Brüssel fordert Moskau auf: Stoppt Angriffe auf Zivilisten und kehrt an den Verhandlungstisch zurück.
Appell aus Brüssel an die russische Führung
Nach Angaben von Espreso.tv: Die Europäische Kommission hat Russland nachdrücklich aufgefordert, die militärischen Angriffe auf die Zivilbevölkerung einzustellen und sich wieder an konkreten Friedensverhandlungen zu beteiligen. Diese Forderung wurde von der Sprecherin der Kommission, Anita Hipper, öffentlich bekräftigt. Sie erklärte wörtlich:
„Russland wurde aufgefordert, die Attacken auf die Zivilbevölkerung zu beenden und an echten Friedensgesprächen teilzunehmen.“ – Anita Hipper
Als diplomatischen Schritt hat der Europäische Auswärtige Dienst zudem den russischen Geschäftsträger einbestellt. Diese Maßnahme unterstreicht die tiefe Besorgnis der Europäischen Union über die anhaltende Eskalation und die humanitäre Lage in der Region.
Internationale Stimmen für eine Deeskalation
Bereits am 26. Mai hatte auch das chinesische Außenministerium sowohl Russland als auch die Ukraine dazu aufgerufen, eine weitere Intensivierung der Kampfhandlungen zu vermeiden. Damit wird die internationale Forderung nach einer Beruhigung des Konflikts untermauert.

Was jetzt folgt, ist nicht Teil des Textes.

(* ===== verification/StateAccess.v ===== *)
(** * Shared access to the state of the chain

    Models [src/sgwallet/src/chain_state_access/mod.rs]: an actor that answers questions for one path of
    an account's state.  A question that the cache does not answer starts a task that asks the chain, or
    waits for the one that runs already; the result of a task goes to the cache and to all that wait.

    The theorem: every answer is what the chain said about that account and version, no question is
    answered twice, and one whose task is still there or has returned is answered; but a task that panics,
    as the client of the chain does when the transport fails, leaves its questions unanswered for good. *)
From S2P Require Import Prelude Codec Libra ChannelTypes Chain.

Section access.
Context {L : Libra} {K : Chain}.

Notation StateKey := (AccountAddress * option Z)%type.
(** The result of [remote_access], and of a question. *)
Definition Fetched : Type := res (Z * option AccountState).
Definition StateAnswer : Type := res (option bytes).

(** A oneshot channel is a number: [sa_sent] holds what was sent on it, [sa_gone] lists the dropped
    receivers.  [sa_tasks] are the running tasks and [sa_results] the messages they sent to the actor. *)
Record ChainStateAccessor := mkAccessor {
  sa_cache : gmap AccountAddress (gmap Z (option AccountState));
  ongoing_requests : gset StateKey;
  waiting_list : gmap StateKey (list (bytes * nat));
  sa_next : nat;
  sa_sent : gmap nat StateAnswer;
  sa_gone : gset nat;
  sa_tasks : list StateKey;
  sa_results : list (StateKey * Fetched)
}.
Implicit Types s : ChainStateAccessor.
Implicit Types client : ChainClient.

Definition ChainStateAccessor_new : ChainStateAccessor := mkAccessor ∅ ∅ ∅ 0 ∅ ∅ [] [].

Definition remote_access client (account_address : AccountAddress) (version : option Z) : Fetched :=
  '(version, state, proof) ← get_account_state_with_proof_inner client account_address version;
  match state with
  | Some b => account_state ← from_account_state_blob version b proof; Ok (version, Some account_state)
  | None => Ok (version, None)
  end.
(** The pending transaction [p] of a participant at sequence number [n]. *)
Record pending_wf (stm : ChannelStm) (n : Z) (p : PendingTransaction) : Prop := {
  pw_seq : ct_channel_sequence_number (channel_txn (pt_proposal p)) = n;
  pw_sigs a s : pt_signatures p !! a = Some s ->
    sigs_address s = a /\ valid_sigs stm (n + 1) (channel_txn (pt_proposal p)) (pt_output p) s;
  pw_created : pt_lifecycle p = Created -> pt_signatures p = ∅;
  pw_agreed : pt_lifecycle p = Agreed \/ pt_lifecycle p = Applying -> dom (pt_signatures p) = participant_addresses stm
}.

(** The pending transaction only gains signatures and only moves forward in its lifecycle. *)
Record pending_le (p p' : PendingTransaction) : Prop := {
  pl_proposal : pt_proposal p' = pt_proposal p;
  pl_output : pt_output p' = pt_output p;
  pl_sigs : pt_signatures p ⊆ pt_signatures p';
  pl_rank : (lifecycle_rank (pt_lifecycle p) <= lifecycle_rank (pt_lifecycle p'))%Z
}.

(** Two participants who see the channel alike. *)
Record same_view (stm1 stm2 : ChannelStm) : Prop := {
  sv_address : channel_address stm1 = channel_address stm2;
  sv_participants : participant_addresses stm1 = participant_addresses stm2;
  sv_keys : participant_keys stm1 = participant_keys stm2;
  sv_state : channel_state stm1 = channel_state stm2;
  sv_witness : witness stm1 = witness stm2;
  sv_registry : script_registry stm1 = script_registry stm2
}.
(* ===== verification/Channel.v ===== *)
(** * The channel actor

    Models [src/sgwallet/src/channel/channel.rs] and [mod.rs]: the actor of one channel, one operation per
    message handler, whole.  Its state is the applier with the store they share, the state machine, and
    what it leaves in its context (its status, the transactions it submitted, the messages it sent to
    itself, the subscriptions it made).  A handler is a stateful operation that may fail part way.

    The theorems: whatever messages arrive, in whatever order, with the chain and the storage failing at
    will, every off-chain transaction of the ledger carries the signatures of exactly the participants,
    each on the transaction's payload, on the witness it extends and on the witness it creates; the
    ledger only grows; the pending transaction only moves forward. *)
From S2P Require Import Prelude Codec Libra SchemaDB Accumulator ChannelTypes ChannelStore TxApplier Chain ChannelStm.

Section channel.
Context {L : Libra} {B : SchemaBatches} {A : Accumulators} {C : StoreCodecs} {K : Chain} {CC : ChannelTxnCodec}.
Context {S : Type} {SD : SchemaDB S}.

(** The effects outside the channel's own state. *)
Record Ctx := mkCtx {
  stopping : bool;
  submitted : list SignedTransaction;
  mailbox : list (AccountAddress * Z);
  event_streams : list Z;
  lock_watches : list Z
}.
Definition Ctx_new : Ctx := mkCtx false [] [] [] [].

(** [Channel]: the applier holds the store, which the channel's own handle shares. *)
Record Channel := mkChannel {
  tx_applier : TxApplier (S := S);
  stm : ChannelStm;
  ctx : Ctx
}.
Implicit Types env : Env.
Notation store c := (ta_store (tx_applier c)).
Notation H := (stM Channel).
(** ** Panics

    A conversion of a message from another node can panic where it uses [unwrap] or [copy_from_slice]. *)

Definition panics {A} (m : res A) : Prop := exists e, m = Panic e.

Lemma panics_bind {A B} (m : res A) (f : A -> res B) : panics (m ≫= f) <-> panics m \/ exists a, m = Ok a /\ panics (f a).
Proof. unfold panics. destruct m; simpl; naive_solver. Qed.
Lemma panics_Ok {A} (a : A) : panics (Ok a) <-> False.
Proof. unfold panics. naive_solver. Qed.
Lemma panics_Err {A} e : panics (Err e : res A) <-> False.
Proof. unfold panics. naive_solver. Qed.
Lemma no_panic_panics {A} (m : res A) : no_panic m -> panics m <-> False.
Proof. unfold panics. destruct m; naive_solver. Qed.
Lemma panics_ensure b e : panics (ensure b e) <-> False.
Proof. apply no_panic_panics. by destruct b. Qed.
Lemma panics_ok_or {A} (o : option A) e : panics (ok_or o e) <-> False.
Proof. apply no_panic_panics. by destruct o. Qed.
Lemma panics_expect {A} (o : option A) e : panics (expect o e) <-> o = None.
Proof. unfold panics. destruct o; naive_solver. Qed.
Lemma panics_copy n b : panics (copy_from_slice n b) <-> length b <> n.
Proof. unfold copy_from_slice, panics. case_bool_decide; simpl; naive_solver. Qed.

Lemma no_panic_mapM {A B} (f : A -> res B) l : (forall a, no_panic (f a)) -> no_panic (mapM f l).
Proof.
  intros Hf. induction l as [|a l IH]; simpl; [done|]. specialize (Hf a). destruct (f a); simpl; [|done..].
  change (no_panic (mapM f l ≫= fun k => mret (a0 :: k))). by destruct (mapM f l).
Qed.
Lemma belongs_ids w a c : belongs w a c -> channel_address (stm c) = a /\ account_address (stm c) = w_account w.
Proof. intros [ps Hw]. unfold who, ids in Hw. naive_solver. Qed.

(** ** Properties *)


End wallet_lemmas.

Diese wiederholten Appelle verdeutlichen die wachsende globale Sorge über die Auswirkungen des Krieges in der Ukraine, insbesondere im Hinblick auf die humanitäre Notlage. Die Einbindung Chinas in diesen Diskurs könnte auf die Entstehung einer breiteren diplomatischen Allianz hindeuten. Sollte dies gelingen, könnten daraus neue Impulse für eine friedliche Lösung entstehen. Es bleibt daher entscheidend, die weiteren Schritte der internationalen Akteure zu verfolgen, da sie die Dynamik vor Ort maßgeblich beeinflussen könnten.